(* ===== verification/VerbsAlong.v ===== *)
(** What the methods of the verbs binding do to the heap whether they return or raise:
    relations between the state before and after ([along] of the prelude) that hold of
    a native call, which leaves the heap alone, and of a change of one object. *)

From S2P Require Import Prelude Bytes Json.
From S2P Require Import Helpers.
From S2P Require Import VerbsLib VerbsValues VerbsPost.
From S2P Require Import VerbsObjects VerbsSafety VerbsMethods.
From S2P Require Import VerbsInvariant.
#[local] Open Scope Z_scope.

(** A relation that a call to the libraries keeps, and a change of an object to one that
    is similar. *)
Class HeapRel {W} (R : relation (Binding W)) := {
  hr_preorder :: PreOrder R;
  hr_sim : relation PyObj;
  hr_heap s t : b_heap t = b_heap s → R s t;
  hr_store s r x x' :
    b_heap s !! r = Some x → hr_sim x x' → R s (set_heap (<[r := x']> (b_heap s)) s);
}.

Section Relation.
Context {W : Type} `{!Libibverbs W} (R : relation (Binding W)) `{!HeapRel R}.

Lemma along_native {A} (f : W → A * W) : along R (native f).
Proof using HeapRel0. intros s. apply hr_heap. unfold native. by destruct (f (b_world s)). Qed.
Lemma along_peek {A} (f : W → A) : along R (peek f).
Proof using HeapRel0. intros s. reflexivity. Qed.
Lemma along_load {O} `{!PyClass O} r : along R (load (O := O) r).
Proof using HeapRel0. intros s. unfold load. destruct (_ ≫= _); reflexivity. Qed.
Lemma along_modify_heap f : (∀ s, b_heap (f s) = b_heap s) → along R (modify f).
Proof using HeapRel0. intros Hf s. apply hr_heap. cbn. by rewrite Hf. Qed.
Lemma along_fail {A} : along R (_fail (A := A)).
Proof using HeapRel0.
  unfold _fail. apply along_bind; [apply _|apply along_peek|]. intros e. apply along_raise, _.
Qed.
Lemma along_fail_rc {A} rc : along R (_fail_rc (A := A) rc).
Proof using HeapRel0.
  unfold _fail_rc. apply along_bind; [apply _|apply along_peek|]. intros e. apply along_raise, _.
Qed.
Lemma along_check_rc rc : along R (check_rc rc).
Proof using HeapRel0. unfold check_rc. destruct (rc =? 0); [apply along_ret, _|apply along_fail_rc]. Qed.
Lemma along_check_null p : along R (check_null p).
Proof using HeapRel0. unfold check_null. destruct (p =? 0); [apply along_fail|apply along_ret, _]. Qed.
Lemma along_ensure h : along R (ensure h).
Proof using HeapRel0. apply along_guard, _. Qed.
Lemma along_c_int v : along R (c_int v).
Proof using HeapRel0. apply along_lift, _. Qed.
Lemma along_c_uint b v : along R (c_uint b v).
Proof using HeapRel0. apply along_lift, _. Qed.
Lemma along_update {O} `{!PyClass O} `{!PyClassLaws O} r (f : O → O) :
  (∀ o, hr_sim (to_obj o) (to_obj (f o))) → along R (update r f).
Proof using HeapRel0.
  intros Hf s. unfold update, mbind, M_bind, load. destruct (b_heap s !! r) as [x|] eqn:Hr; [|reflexivity].
  cbn. destruct (of_obj x) as [o|] eqn:Ho; [|reflexivity]. cbn. eapply hr_store; [exact Hr|].
  rewrite (of_obj_some _ _ Ho). apply Hf.
Qed.
End Relation.

#[export] Hint Resolve along_native along_peek along_load along_fail along_fail_rc along_check_rc
  along_check_null along_ensure along_c_int along_c_uint : along.

(** Break a call into its parts, each of which keeps the relation. *)
Ltac quiet :=
  repeat first
    [ progress intros
    | lazymatch goal with
      | |- along _ (update _ _) => refine (along_update _ _ _ _); intros []; cbn; repeat case_match; try done
      | |- along _ (modify _) => refine (along_modify_heap _ _ _); by intros []
      | |- along _ (new _) => solve [auto 2 with along nocore]
      | |- along _ (_ ≫= _) => apply along_bind; [apply _|..]
      | |- along _ (try_except _ _) => apply along_try; [apply _|..]
      | |- along _ (try_finally _ _) => apply along_finally; [apply _|..]
      | |- along _ (for_each _ _) => apply along_for_each; [apply _|..]
      end
    | match goal with H : _ |- _ => apply H end
    | solve [auto 2 with along nocore typeclass_instances]
    | case_match ].

(** The methods by their bodies. *)
Create HintDb verbs_methods.
#[export] Hint Unfold set_sym _load_libibverbs _has_rdmacm get_device_list Device_open Context_wrap
  Context_wrap_borrowed num_comp_vectors async_fd query_device query_port query_gid alloc_pd PD_wrap
  create_comp_channel CompChannel_wrap _add_child _release_child create_cq cq_channel_handle
  get_async_event Context_close reg_mr reg_dmabuf_mr MR_wrap create_ah create_srq PD_close
  MR_addr MR_length MR_lkey MR_rkey MR_handle mr_field SGE_mr MR_sge MR_keepalive MR_close
  CompChannel_fd get_cq_event CompChannel_close CQ_cqe poll req_notify ack_events CQ_close ack_all
  QP_qp_num QP_qp_type QP_state QP_query QP_modify to_init to_rtr to_rts post_send _post_send
  post_recv _post_recv_qp _post_recv_chain AH_close SRQ_post_recv SRQ_query SRQ_modify SRQ_close
  resolve source_hints create_endpoint wrap_endpoint connect disconnect CMID_close
  ctx_ensure pd_ensure mr_ensure chan_ensure cq_ensure qp_ensure srq_ensure cm_ensure native_
  Context_dealloc PD_dealloc MR_dealloc CompChannel_dealloc CQ_dealloc AH_dealloc SRQ_dealloc
  CMID_dealloc : verbs_methods.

------------------------------------

From the data above, copy every line where "change" appears.

    a native call, which leaves the heap alone, and of a change of one object. *)
(** A relation that a call to the libraries keeps, and a change of an object to one that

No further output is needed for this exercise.